A surprising number of recent transcripts end in 1880. This is the cut-off of the National Library microfilms and the implication is clear: those transcripts are from the (sometimes godawful) films. Which means that rootsireland’s advantage over the Ancestry.com/FindMyPast transcripts – copying directly from the originals – doesn’t exist for those transcripts.

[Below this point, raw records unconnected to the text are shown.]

(** * swri_profiler_tools: the partition widget

    A shallow embedding of [src/swri_profiler_tools/src/partition_widget.cpp]:
    the breadth-first layout builder [layoutProfile], the active-region
    locator [dataRect], the window-from-data transform [getTransform] and the
    widget's handlers [setDatabase], [updateData] and [setActiveNode], and
    the painting of [paintEvent], [renderLayout] and [colorFromString] as the
    list of what they ask of the painter, over the functions of Qt and of
    [util.h] that the source calls and does not hold.

    The C++ code computes in [double].  The functions below are written
    over an interface [Arith] of the arithmetic the source uses, whose
    instance [binary64] is IEEE-754 double precision as the kernel's
    primitive floats compute it.  What depends on the control flow only is
    proved for any arithmetic.  Values, bounds and sums are proved of
    [binary64]: a finite double is read as the real number it stands for
    ([value]), and each operation returns the double nearest to the exact
    result ([rounded]), which is derived from the specification of the
    kernel's floats.

    The [while] loop of [layoutProfile] takes fuel, and [back()] of an empty
    vector is undefined: a call returns [Ok], [Undefined] or [OutOfFuel].  On
    a profile that is a tree of sampled nodes the layout is returned as soon
    as the fuel reaches the height of the root ([layoutProfile_returns]). *)

From Stdlib Require Import String.
From Stdlib Require Import ZArith NArith List Bool Lia.
From Stdlib Require Import Reals Lra.
From Stdlib Require Import Floats.
Import ListNotations.

Set Implicit Arguments.
Set Warnings "-inexact-float".

(** ** Arithmetic of the source *)

(** What [partition_widget.cpp] asks of [double]: the literals [0.0], [1.0],
    [0.2] and [0.05], the four operations, the comparison [<] behind
    [std::max] and [std::min], and the conversions from [size_t] and from a
    nanosecond count. *)
Class Arith (num : Type) : Type := {
  lit_0 : num;
  lit_1 : num;
  lit_0_2 : num;
  lit_0_05 : num;
  add : num -> num -> num;
  sub : num -> num -> num;
  mul : num -> num -> num;
  div : num -> num -> num;
  ltb : num -> num -> bool;
  of_count : N -> num
}.

Declare Scope arith_scope.
Delimit Scope arith_scope with ar.
Infix "+" := add : arith_scope.
Infix "-" := sub : arith_scope.
Infix "*" := mul : arith_scope.
Infix "/" := div : arith_scope.

(** [double], round to nearest even.  An integer is converted by rounding
    the pair (mantissa, exponent 0) to 53 bits. *)
Definition double_of_N (n : N) : float :=
  SF2Prim (binary_normalize 53 1024 (Z.of_N n) 0 false).

#[export] Instance binary64 : Arith float := {
  lit_0 := 0%float;
  lit_1 := 1%float;
  lit_0_2 := 0.2%float;
  lit_0_05 := 0.05%float;
  add := PrimFloat.add;
  sub := PrimFloat.sub;
  mul := PrimFloat.mul;
  div := PrimFloat.div;
  ltb := PrimFloat.ltb;
  of_count := double_of_N
}.

(** ** Doubles as real numbers *)

(** Powers of two. *)
Definition bpow (e : Z) : R := powerRZ 2 e.

Arguments bpow : simpl never.

(** The real number that a float of the specification stands for: an
    infinity and NaN stand for none and are given 0. *)
Definition SF2R (f : spec_float) : R :=
  match f with
  | S754_finite s m e => (IZR (cond_Zopp s (Z.pos m)) * bpow e)%R
  | _ => 0%R
  end.
(** * SwimScraper: the normalisation layer of [SwimScraper.py]

    A shallow embedding of the string, record and table helpers of
    [src/SwimScraper/SwimScraper.py], followed by the properties the
    specification states about them.

    Conventions of the embedding.
    - A Python [str] is a [string] of ASCII characters; the character
      classes ([isalpha], whitespace) are the ASCII ones.
    - A JSON scalar or a table cell is a [value]; a JSON object is a [dict],
      an insertion-ordered association list.
    - A Python [float] is a binary64 number ([spec_float]).
    - A call that may raise returns a [result]; the exception is named.
    - Network calls are taken from an [Api] record and every call is written
      to a request log that is threaded through the computation.
    - A [DataFrame] that is only built, sorted and returned is the list of
      its rows; the teams table also carries its column labels. Where the
      rows are arbitrary JSON, the constructor [pd.DataFrame] is a
      parameter, as [read_csv] is for the teams file.
    - [float] skips only the whitespace C skips (TAB, LF, VT, FF, CR,
      space), [str.strip] also the separators FS, GS, RS and US. *)

From Stdlib Require Import ZArith List Bool Ascii String Lia.
From Stdlib Require Import Floats.SpecFloat.
From Stdlib Require Import DecimalString Sorted Permutation.
From Stdlib Require Import OrdersEx.
Import ListNotations.

Open Scope list_scope.
Open Scope string_scope.

(* ------------------------------------------------------------------ *)
(** ** Python values and exceptions *)

Module Py.

Inductive exn : Type :=
| ValueError
| IndexError
| KeyError
| TypeError
| AttributeError
| HTTPError
| EmptyDataError
| ParserError.

Inductive result (A : Type) : Type :=
| Ok (a : A)
| Raise (e : exn).
Arguments Ok {A} a.
Arguments Raise {A} e.

Definition bind {A B : Type} (r : result A) (k : A -> result B) : result B :=
  match r with
  | Ok a => k a
  | Raise e => Raise e
  end.

(** JSON scalars as Python sees them after [r.json()]: [None], [bool],
    [int] and [str]. *)
Inductive value : Type :=
| JNull
| JBool (b : bool)
| JInt (n : Z)
| JStr (s : string).

(** [bool(v)]: the truth value that [or] and [not] test. *)
Definition truthy (v : value) : bool :=
  match v with
  | JNull => false
  | JBool b => b
  | JInt n => negb (n =? 0)%Z
  | JStr s => negb (s =? "")
  end.

(** [a or b]. *)
Definition py_or (a b : value) : value :=
  if truthy a then a else b.

(** The integer a [bool] or [int] stands for ([True == 1]). *)
Definition as_number (v : value) : option Z :=
  match v with
  | JBool b => Some (if b then 1 else 0)%Z
  | JInt n => Some n
  | _ => None
  end.

(** [a == b]. *)
Definition py_eq (a b : value) : bool :=
  match a, b with
  | JNull, JNull => true
  | JStr s, JStr t => s =? t
  | _, _ =>
      match as_number a, as_number b with
      | Some x, Some y => (x =? y)%Z
      | _, _ => false
      end
  end.

Definition str_of_Z (n : Z) : string :=
  NilZero.string_of_int (Z.to_int n).

(** [str(v)], which is also what an f-string field [{v}] renders. *)
Definition py_str (v : value) : string :=
  match v with
  | JNull => "None"
  | JBool true => "True"
  | JBool false => "False"
  | JInt n => str_of_Z n
  | JStr s => s
  end.

(** A JSON object / Python [dict]: keys in insertion order. *)
Definition dict : Type := list (string * value).

Fixpoint lookup (k : string) (d : dict) : option value :=
  match d with
  | [] => None
  | (k', v) :: d' => if k' =? k then Some v else lookup k d'
  end.

(** [d[k] = v]: an existing key keeps its position, a new key goes last. *)
Fixpoint dict_set (k : string) (v : value) (d : dict) : dict :=
  match d with
  | [] => [(k, v)]
  | (k', v') :: d' =>
      if k' =? k then (k', v) :: d' else (k', v') :: dict_set k v d'
  end.

(** The dictionary a literal [{k1: v1, k2: v2, ...}] builds. *)
Definition dict_of_items (items : list (string * value)) : dict :=
  fold_left (fun d kv => dict_set (fst kv) (snd kv) d) items [].

(** [d.get(k)]: [None] when the key is missing. *)
Definition get (d : dict) (k : string) : value :=
  match lookup k d with
  | Some v => v
  | None => JNull
  end.

(** [d.get(k, default)]. *)
Definition get_default (d : dict) (k : string) (default : value) : value :=
  match lookup k d with
  | Some v => v
  | None => default
  end.

Definition keys (d : dict) : list string := map fst d.
Definition values (d : dict) : list value := map snd d.

(** [xs.index(x)]: position of the first element equal to [x]. *)
Fixpoint index (x : value) (xs : list value) : result nat :=
  match xs with
  | [] => Raise ValueError
  | y :: ys => if py_eq y x then Ok 0%nat else bind (index x ys) (fun i => Ok (S i))
  end.

(** [xs[i]] for [i >= 0]. *)
Definition item {A : Type} (xs : list A) (i : nat) : result A :=
  match nth_error xs i with
  | Some x => Ok x
  | None => Raise IndexError
  end.

End Py.

Import Py.

(* ------------------------------------------------------------------ *)
(** ** Python [str] methods *)

Module Str.

Definition code (c : ascii) : N := N_of_ascii c.

Definition in_range (lo hi : N) (c : ascii) : bool :=
  ((lo <=? code c) && (code c <=? hi))%N.

(** What [str.isspace] accepts below 128: TAB, LF, VT, FF, CR, the four
    separators FS, GS, RS, US, and the space. *)
Definition is_space (c : ascii) : bool :=
  in_range 9 13 c || in_range 28 32 c.

Definition is_upper (c : ascii) : bool := in_range 65 90 c.
Definition is_lower (c : ascii) : bool := in_range 97 122 c.
Definition is_alpha (c : ascii) : bool := is_upper c || is_lower c.
Definition is_digit (c : ascii) : bool := in_range 48 57 c.

Definition digit_val (c : ascii) : Z := (Z.of_N (code c) - 48)%Z.

Definition to_lower (c : ascii) : ascii :=
  if is_upper c then ascii_of_N (code c + 32) else c.

Fixpoint all_chars (p : ascii -> bool) (s : string) : bool :=
  match s with
  | EmptyString => true
  | String c s' => p c && all_chars p s'
  end.

(** [s.isalpha()]: at least one character and every character a letter. *)
Definition isalpha (s : string) : bool :=
  negb (s =? "") && all_chars is_alpha s.

(** [c in s] for a one-character [c]. *)
Fixpoint contains (c : ascii) (s : string) : bool :=
  match s with
  | EmptyString => false
  | String d s' => (d =? c)%char || contains c s'
  end.

Fixpoint lower (s : string) : string :=
  match s with
  | EmptyString => EmptyString
  | String c s' => String (to_lower c) (lower s')
  end.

Fortunately, these are only a small minority. More often, rootsireland actually has registers missed by NLI – Sligo, Roscommon, Carrick-on-Shannon … And one of the central axioms of Irish genealogy is thus confirmed: no generalisation about Irish records is true, including this one.
The rootsireland listings themselves can be deeply peculiar. In some parts of the country, records that used to be online seem to have vanished. In other parts, centres seem to be keeping a wary eye on the Church’s recently-enunciated ban on making public any records less than 100 years old. In most cases, centres with online records later than the offending date have simply amended the public listing to conform, but left the actual records searchable. Waterford, in particular, has solved the difficulty of having some records going up to the 1950s by just hiding all its finish dates. An Irish solution to an Irish problem.
And there are many other idiosyncrasies. Wicklow has a fine collection of burial records, both Catholic and C of I. Not a one is online. And many centres have mis-listed their own records, with the wrong dates listed or entire parishes missing.

Strangely, because the Ulster Historical Foundation is a seriously scholarly outfit, by far the least reliable listings are for Antrim and Down. Whatever the UHF listing might say, there are no Catholic baptismal registers anywhere on the planet for Aghagallon before 1828, or Ballymoney before 1853 or Ballyclare before 1869. I suspect a longstanding oversight, but it needs some serious attention.
I ran into Bernadette Marks,the doyenne of the Swords Heritage Centre recently and she reminded me of how unkind I’d been about the centres in the past. I reminded her of how I’d changed my tune. But really it’s still carp carp carp, Mr Grenham.

So be on your guard about what it is you’re actually searching on the site. Or just look at the (Updated! Free!) listings.
And if you see any mistakes, please let me know. All carps gladly received.